TASK PROMPT:
The output should be the line containing "From Stdlib Require Import Ascii String." and every later line of the records, exactly as written, and nothing else.

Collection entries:
*** Begin section ***
(** * AM-finance-recon: the matching and balance-validation engine

    A shallow embedding of [modules/entity_matcher.py],
    [modules/balance_calculator.py], of the table processing of
    [modules/file_handler.py] and of the [/auto_match] and
    [/confirm_match] routes of [app.py], followed by the properties the
    specification states about them and by further properties of the
    code.

    Modelling conventions.
    - Currency amounts and scores are Python floats in the source. The
      functions are embedded twice. The first embedding idealises floats
      as exact rationals ([Q], compared with [Qeq]); it carries the
      properties that hold however a comparison falls: of the structure
      of the results, of the pools and of the session. The second, in
      module [F64], rounds every operation to binary64 as the
      interpreter does (module [Float]); it carries the properties that
      depend on the outcome of a tolerance test, of a rounding or of a
      score.
    - A pandas row ([pd.Series]) and its [to_dict()] are the record
      [transaction]; a DataFrame is the list of its rows, in row order.
    - A Python [set] of row ids or of keywords is a [gset].
    - Descriptions are 7-bit ASCII text.
    - [fuzz.token_sort_ratio] (package fuzzywuzzy) is a parameter of the
      development. *)

From Stdlib Require Import QArith Qround Qabs Qminmax Lqa.
From Stdlib Require Import Ascii String.
From stdpp Require Import gmap strings list pretty sorting.

Local Open Scope Q_scope.

(** ** Python primitives *)

Module Py.

(** [a < b] on floats. *)
Definition Qltb (a b : Q) : bool := negb (Qle_bool b a).

(** [str.isspace] on one 7-bit character: tab, LF, VT, FF, CR, the
    separators FS, GS, RS, US, and the space. *)
Definition isspace (c : ascii) : bool :=
  let n := nat_of_ascii c in
  ((9 <=? n)%nat && (n <=? 13)%nat) || ((28 <=? n)%nat && (n <=? 32)%nat).

(** The class [\w] on 7-bit characters: letters, digits, underscore. *)
Definition isword (c : ascii) : bool :=
  let n := nat_of_ascii c in
  ((48 <=? n)%nat && (n <=? 57)%nat) || ((65 <=? n)%nat && (n <=? 90)%nat)
  || ((97 <=? n)%nat && (n <=? 122)%nat) || (n =? 95)%nat.

Definition lower_char (c : ascii) : ascii :=
  let n := nat_of_ascii c in
  if ((65 <=? n)%nat && (n <=? 90)%nat) then ascii_of_nat (n + 32) else c.

(** [str.lower()] *)
Fixpoint lower (s : string) : string :=
  match s with
  | EmptyString => EmptyString
  | String c s' => String (lower_char c) (lower s')
  end.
*** End section ***
EXERCISE OUTPUT:
From Stdlib Require Import Ascii String.
From stdpp Require Import gmap strings list pretty sorting.

Local Open Scope Q_scope.

(** ** Python primitives *)

Module Py.

(** [a < b] on floats. *)
Definition Qltb (a b : Q) : bool := negb (Qle_bool b a).

(** [str.isspace] on one 7-bit character: tab, LF, VT, FF, CR, the
    separators FS, GS, RS, US, and the space. *)
Definition isspace (c : ascii) : bool :=
  let n := nat_of_ascii c in
  ((9 <=? n)%nat && (n <=? 13)%nat) || ((28 <=? n)%nat && (n <=? 32)%nat).

(** The class [\w] on 7-bit characters: letters, digits, underscore. *)
Definition isword (c : ascii) : bool :=
  let n := nat_of_ascii c in
  ((48 <=? n)%nat && (n <=? 57)%nat) || ((65 <=? n)%nat && (n <=? 90)%nat)
  || ((97 <=? n)%nat && (n <=? 122)%nat) || (n =? 95)%nat.

Definition lower_char (c : ascii) : ascii :=
  let n := nat_of_ascii c in
  if ((65 <=? n)%nat && (n <=? 90)%nat) then ascii_of_nat (n + 32) else c.

(** [str.lower()] *)
Fixpoint lower (s : string) : string :=
  match s with
  | EmptyString => EmptyString
  | String c s' => String (lower_char c) (lower s')
  end.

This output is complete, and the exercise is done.